Exercise requirements -
Copy every line from the one containing "Definition key128x128_primary : scope_index" through the last line of the records below, both included, and nothing else.

Collection entries -
· · · · · · ·
(* ===== verification/Records.v ===== *)
(** The records contracts keep: the templates store_record to
    upper_bound_record of message_context_xmax
    (blockchain/chain/include/message_context_xmax.hpp), with the helpers that
    are specialised for each class of records (include/record_functions.hpp)
    and the classes themselves (include/objects/key_value_object.hpp).

    A class of records is an instance of [RecordClass], with the members of
    the helpers find_tuple, key_helper and next_record_tuple; a [scope_index]
    is one of its indices, by_scope_primary or by_scope_secondary, with those of
    load_record_tuple, load_record_compare, front_record_tuple,
    lower_bound_tuple and upper_bound_tuple.  An index is the list of its
    objects in the order of its composite key; an iterator splits the list.

    A function that reads returns the keys and the bytes it copies, or None
    where the code returns -1; the length it returns is the number of these
    bytes.  key64x64x64_value_object, which no function of the machines uses,
    and key128x128x128_value_object, which has no index in the database, are
    left out. *)

From Stdlib Require Import ZArith Lia Bool String List.
From stdpp Require Import base decidable gmap list sorting.
From S2P Require Import Prelude ChainUtils Block Effects UndoIndex Objects Tables Context.
Import ListNotations.
Local Open Scope Z_scope.

Local Abbreviation database := (list (generic_index row)).

(** ** Composite keys *)

(** A member of a key: a number, or a C string that strcmp compares. *)
Inductive part := Num (z : Z) | Text (s : list Z).

Fixpoint strcmp (a b : list Z) : comparison :=
  match a, b with
  | [], [] => Eq
  | [], y :: _ => if y =? 0 then Eq else Lt
  | x :: _, [] => if x =? 0 then Eq else Gt
  | x :: a, y :: b =>
      if x =? 0 then (if y =? 0 then Eq else Lt)
      else if y =? 0 then Gt
      else match Z.compare x y with Eq => strcmp a b | c => c end
  end.

Definition part_compare (a b : part) : comparison :=
  match a, b with
  | Num x, Num y => Z.compare x y
  | Text s, Text t => strcmp s t
  | Num _, Text _ => Lt
  | Text _, Num _ => Gt
  end.

(** Of tuples of different lengths, the members both have. *)
Fixpoint composite (a b : list part) : comparison :=
  match a, b with
  | x :: a, y :: b => match part_compare x y with Eq => composite a b | c => c end
  | _, _ => Eq
  end.

Section Index.
Context {R : Type} (key : R -> list part).

Definition ordered (a b : Z * R) : Prop := composite (key a.2) (key b.2) <> Gt.

#[local] Instance ordered_dec : RelDecision ordered.
Proof. intros a b. unfold ordered. destruct (composite _ _); [left; discriminate .. | right; auto]. Defined.

Definition index_list (m : gmap Z R) : list (Z * R) := merge_sort ordered (map_to_list m).

(** The elements before an iterator, the last one first, and those from it on. *)
Fixpoint partition_point (before : Z * R -> bool) (passed l : list (Z * R)) : list (Z * R) * list (Z * R) :=
  match l with
  | [] => (passed, [])
  | x :: l => if before x then partition_point before (x :: passed) l else (passed, x :: l)
  end.

Definition lower_bound (tuple : list part) (l : list (Z * R)) : list (Z * R) * list (Z * R) :=
  partition_point (fun x => match composite (key x.2) tuple with Lt => true | _ => false end) [] l.
Definition upper_bound (tuple : list part) (l : list (Z * R)) : list (Z * R) * list (Z * R) :=
  partition_point (fun x => match composite tuple (key x.2) with Lt => false | _ => true end) [] l.

(** project: the element with the same id. *)
Definition project (id : Z) (l : list (Z * R)) : list (Z * R) * list (Z * R) :=
  partition_point (fun x => negb (x.1 =? id)) [] l.
End Index.

(** ** Classes of records *)

Class RecordClass (R K : Type) `{Object R} := {
  rec_scope : R -> Z;
  rec_code : R -> Z;
  rec_table : R -> Z;
  rec_value : R -> list Z;
  make_record : Z -> Z -> Z -> K -> list Z -> R;
  set_value : list Z -> R -> R;
  rec_keys : R -> K;
  compare_keys : R -> K -> bool;
  by_primary : R -> list part;
  find_tuple : Z -> Z -> Z -> K -> list part;
  next_record_tuple : Z -> Z -> Z -> K -> list part }.

Record scope_index (R K : Type) := ScopeIndex {
  index_key : R -> list part;
  load_record_tuple : Z -> Z -> Z -> K -> list part;
  load_record_compare : R -> K -> option bool;
  front_record_tuple : Z -> Z -> Z -> list part;
  lower_bound_tuple : Z -> Z -> Z -> K -> list part;
  upper_bound_tuple : Z -> Z -> Z -> K -> list part }.
Arguments ScopeIndex {R K}.
Arguments index_key {R K}.
Arguments load_record_tuple {R K}.
Arguments load_record_compare {R K}.
Arguments front_record_tuple {R K}.
Arguments lower_bound_tuple {R K}.
Arguments upper_bound_tuple {R K}.

Section Records.
Context {R K : Type} `{RecordClass R K} (cx : call).

(** The object find returns for a full tuple of the primary index. *)
Definition find_record (tuple : list part) : M database (option Z) :=
  db_find (fun r => match composite (by_primary r) tuple with Eq => true | _ => false end).

Definition store_record (scope code table : Z) (keys : K) (value : list Z) : M world Z :=
  require_scope cx scope ;;
  obj ← on_db (find_record (find_tuple scope code table keys));
  match obj with
  | Some id =>
      o ← on_db (deref id);
      let previous_size := s32 (Z.of_nat (length (rec_value o))) in
      on_db (db_modify id (update (set_value value))) ;;
      mret previous_size
  | None =>
      on_db (db_create (fun _ => make_record scope code table keys value)) ;;
      mret (-1)
  end.

(** memcpy over the begin of the value, which grows when it is shorter. *)
Definition overwrite_value (value : list Z) (o : R) : R := set_value (value ++ drop (length value) (rec_value o)) o.

Definition update_record (scope code table : Z) (keys : K) (value : list Z) : M world Z :=
  require_scope cx scope ;;
  obj ← on_db (find_record (find_tuple scope code table keys));
  match obj with
  | None => mret (-1)
  | Some id =>
      o ← on_db (deref id);
      let previous_size := s32 (Z.of_nat (length (rec_value o))) in
      on_db (db_modify id (update (overwrite_value value))) ;;
      mret previous_size
  end.

Definition remove_record (scope code table : Z) (keys : K) : M world Z :=
  require_scope cx scope ;;
  obj ← on_db (find_record (find_tuple scope code table keys));
  match obj with
  | Some id =>
      o ← on_db (deref id);
      let previous_size := s32 (Z.of_nat (length (rec_value o))) in
      on_db (db_remove R id) ;;
      mret previous_size
  | None => mret (-1)
  end.

Definition in_table (r : R) (scope code table : Z) : bool :=
  (rec_scope r =? scope) && (rec_code r =? code) && (rec_table r =? table).

(** What is copied to the memory of the caller. *)
Definition found (r : R) (valuelen : nat) : option (K * list Z) := Some (rec_keys r, take valuelen (rec_value r)).

Definition read_index (key : R -> list part) : M world (list (Z * R)) := gets (fun w => index_list key (table R (w_db w))).

Section Reading.
Context (ix : scope_index R K) (scope code table_name : Z).

(** The record at an iterator, when it is one of the table. *)
Definition record_at (itr : list (Z * R)) (valuelen : nat) : option (K * list Z) :=
  match itr with
  | [] => None
  | (_, r) :: _ => if in_table r scope code table_name then found r valuelen else None
  end.

Definition load_record (keys : K) (valuelen : nat) : M world (option (K * list Z)) :=
  require_scope cx scope ;;
  idx ← read_index (index_key ix);
  match (lower_bound (index_key ix) (load_record_tuple ix scope code table_name keys) idx).2 with
  | [] => mret None
  | (_, r) :: _ =>
      if in_table r scope code table_name then
        match load_record_compare ix r keys with
        | None => undefined
        | Some true => mret (found r valuelen)
        | Some false => mret None
        end
      else mret None
  end.

Definition front_record (valuelen : nat) : M world (option (K * list Z)) :=
  require_scope cx scope ;;
  idx ← read_index (index_key ix);
  mret (record_at (lower_bound (index_key ix) (front_record_tuple ix scope code table_name) idx).2 valuelen).

(** uint64_t(table) keeps the low half of the name. *)
Definition back_record (valuelen : nat) : M world (option (K * list Z)) :=
  require_scope cx scope ;;
  idx ← read_index (index_key ix);
  mret (record_at (lower_bound (index_key ix) [Num scope; Num code; Num (u64 (u64 table_name + 1))] idx).1 valuelen).

(** The iterator of the object with these keys; the tests after it look at the
    object again. *)
Definition keys_position (keys : K) : M world (option (list (Z * R) * list (Z * R))) :=
  require_scope cx scope ;;
  pitr ← on_db (find_record (next_record_tuple scope code table_name keys));
  match pitr with
  | None => mret None
  | Some id =>
      idx ← read_index (index_key ix);
      mret (Some (project id idx))
  end.

Definition next_record (keys : K) (valuelen : nat) : M world (option (K * list Z)) :=
  itr ← keys_position keys;
  match itr with
  | Some (_, (_, r) :: rest) =>
      if in_table r scope code table_name && compare_keys r keys then mret (record_at rest valuelen) else mret None
  | _ => mret None
  end.

Definition previous_record (keys : K) (valuelen : nat) : M world (option (K * list Z)) :=
  itr ← keys_position keys;
  match itr with
  | Some (before, (_, r) :: _) =>
      if in_table r scope code table_name && compare_keys r keys then mret (record_at before valuelen) else mret None
  | _ => mret None
  end.

Definition lower_bound_record (keys : K) (valuelen : nat) : M world (option (K * list Z)) :=
  require_scope cx scope ;;
  idx ← read_index (index_key ix);
  mret (record_at (lower_bound (index_key ix) (lower_bound_tuple ix scope code table_name keys) idx).2 valuelen).

Definition upper_bound_record (keys : K) (valuelen : nat) : M world (option (K * list Z)) :=
  require_scope cx scope ;;
  idx ← read_index (index_key ix);
  mret (record_at (upper_bound (index_key ix) (upper_bound_tuple ix scope code table_name keys) idx).2 valuelen).
End Reading.
End Records.

(** ** The classes and their indices *)

Definition uint128_max : Z := 2 ^ 128 - 1.
Definition table_parts (scope code table : Z) : list part := [Num scope; Num code; Num table].

#[export] Instance key_value_record : RecordClass key_value_object Z := {
  rec_scope := kv_scope; rec_code := kv_code; rec_table := kv_table; rec_value := kv_value;
  make_record := KeyValue;
  set_value v o := KeyValue (kv_scope o) (kv_code o) (kv_table o) (kv_primary_key o) v;
  rec_keys := kv_primary_key;
  compare_keys o keys := kv_primary_key o =? keys;
  by_primary o := table_parts (kv_scope o) (kv_code o) (kv_table o) ++ [Num (kv_primary_key o)];
  find_tuple s c t keys := table_parts s c t ++ [Num keys];
  next_record_tuple s c t keys := table_parts s c t ++ [Num keys] }.

Definition key_value_primary : scope_index key_value_object Z := ScopeIndex
  by_primary
  (fun s c t keys => table_parts s c t ++ [Num keys])
  (fun o keys => Some (kv_primary_key o =? keys))
  (fun s c t => table_parts s c t ++ [Num 0])
  (fun s c t keys => table_parts s c t ++ [Num keys])
  (fun s c t keys => table_parts s c t ++ [Num keys; Num uint128_max; Num uint128_max]).

(** A std::string has its characters and its size, which key_helper keeps; the
    tuples and the index take the C string at its data, and compare, of
    std::string, takes the one of the object. *)
#[export] Instance keystr_record : RecordClass keystr_value_object (list Z) := {
  rec_scope := ks_scope; rec_code := ks_code; rec_table := ks_table; rec_value := ks_value;
  make_record := KeyStr;
  set_value v o := KeyStr (ks_scope o) (ks_code o) (ks_table o) (ks_primary_key o) v;
  rec_keys := ks_primary_key;
  compare_keys o keys := bool_decide (keys = c_string (ks_primary_key o));
  by_primary o := table_parts (ks_scope o) (ks_code o) (ks_table o) ++ [Text (ks_primary_key o)];
  find_tuple s c t keys := table_parts s c t ++ [Text keys];
  next_record_tuple s c t keys := table_parts s c t ++ [Text keys] }.

(** !memcmp of the bytes of [keys] with those at the start of [data], which
    end with the zero of the string; to read past it is undefined. *)
Fixpoint memcmp_equal (data keys : list Z) : option bool :=
  match keys, data with
  | [], _ => Some true
  | _ :: _, [] => None
  | y :: keys, x :: data => if x =? y then memcmp_equal data keys else Some false
  end.

Definition keystr_primary : scope_index keystr_value_object (list Z) := ScopeIndex
  by_primary
  (fun s c t keys => table_parts s c t ++ [Text keys])
  (fun o keys => memcmp_equal (ks_primary_key o ++ [0]) keys)
  (fun s c t => table_parts s c t)
  (fun s c t keys => table_parts s c t ++ [Text keys])
  (fun s c t keys => table_parts s c t ++ [Text keys]).

#[export] Instance key128x128_record : RecordClass key128x128_value_object (Z * Z) := {
  rec_scope := kp_scope; rec_code := kp_code; rec_table := kp_table; rec_value := kp_value;
  make_record s c t keys v := KeyPair s c t keys.1 keys.2 v;
  set_value v o := KeyPair (kp_scope o) (kp_code o) (kp_table o) (kp_primary_key o) (kp_secondary_key o) v;
  rec_keys o := (kp_primary_key o, kp_secondary_key o);
  compare_keys o keys := (kp_primary_key o =? keys.1) && (kp_secondary_key o =? keys.2);
  by_primary o := table_parts (kp_scope o) (kp_code o) (kp_table o) ++ [Num (kp_primary_key o); Num (kp_secondary_key o)];
  find_tuple s c t keys := table_parts s c t ++ [Num keys.1; Num keys.2];
  next_record_tuple s c t keys := table_parts s c t ++ [Num keys.1; Num keys.2] }.

Definition key128x128_primary : scope_index key128x128_value_object (Z * Z) := ScopeIndex
  by_primary
  (fun s c t keys => table_parts s c t ++ [Num keys.1; Num 0])
  (fun o keys => Some (kp_primary_key o =? keys.1))
  (fun s c t => table_parts s c t ++ [Num 0; Num 0; Num 0])
  (fun s c t keys => table_parts s c t ++ [Num keys.1; Num 0; Num 0])
  (fun s c t keys => table_parts s c t ++ [Num keys.1; Num uint128_max; Num uint128_max]).

Definition key128x128_secondary : scope_index key128x128_value_object (Z * Z) := ScopeIndex
  (fun o => table_parts (kp_scope o) (kp_code o) (kp_table o) ++ [Num (kp_secondary_key o); Num (kp_primary_key o)])
  (fun s c t keys => table_parts s c t ++ [Num keys.2; Num 0])
  (fun o keys => Some (kp_secondary_key o =? keys.2))
  (fun s c t => table_parts s c t ++ [Num 0; Num 0; Num 0])
  (fun s c t keys => table_parts s c t ++ [Num keys.2; Num 0])
  (fun s c t keys => table_parts s c t ++ [Num keys.2; Num uint128_max]).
· · · · · · ·
Answer below -
Definition key128x128_primary : scope_index key128x128_value_object (Z * Z) := ScopeIndex
  by_primary
  (fun s c t keys => table_parts s c t ++ [Num keys.1; Num 0])
  (fun o keys => Some (kp_primary_key o =? keys.1))
  (fun s c t => table_parts s c t ++ [Num 0; Num 0; Num 0])
  (fun s c t keys => table_parts s c t ++ [Num keys.1; Num 0; Num 0])
  (fun s c t keys => table_parts s c t ++ [Num keys.1; Num uint128_max; Num uint128_max]).

Definition key128x128_secondary : scope_index key128x128_value_object (Z * Z) := ScopeIndex
  (fun o => table_parts (kp_scope o) (kp_code o) (kp_table o) ++ [Num (kp_secondary_key o); Num (kp_primary_key o)])
  (fun s c t keys => table_parts s c t ++ [Num keys.2; Num 0])
  (fun o keys => Some (kp_secondary_key o =? keys.2))
  (fun s c t => table_parts s c t ++ [Num 0; Num 0; Num 0])
  (fun s c t keys => table_parts s c t ++ [Num keys.2; Num 0])
  (fun s c t keys => table_parts s c t ++ [Num keys.2; Num uint128_max]).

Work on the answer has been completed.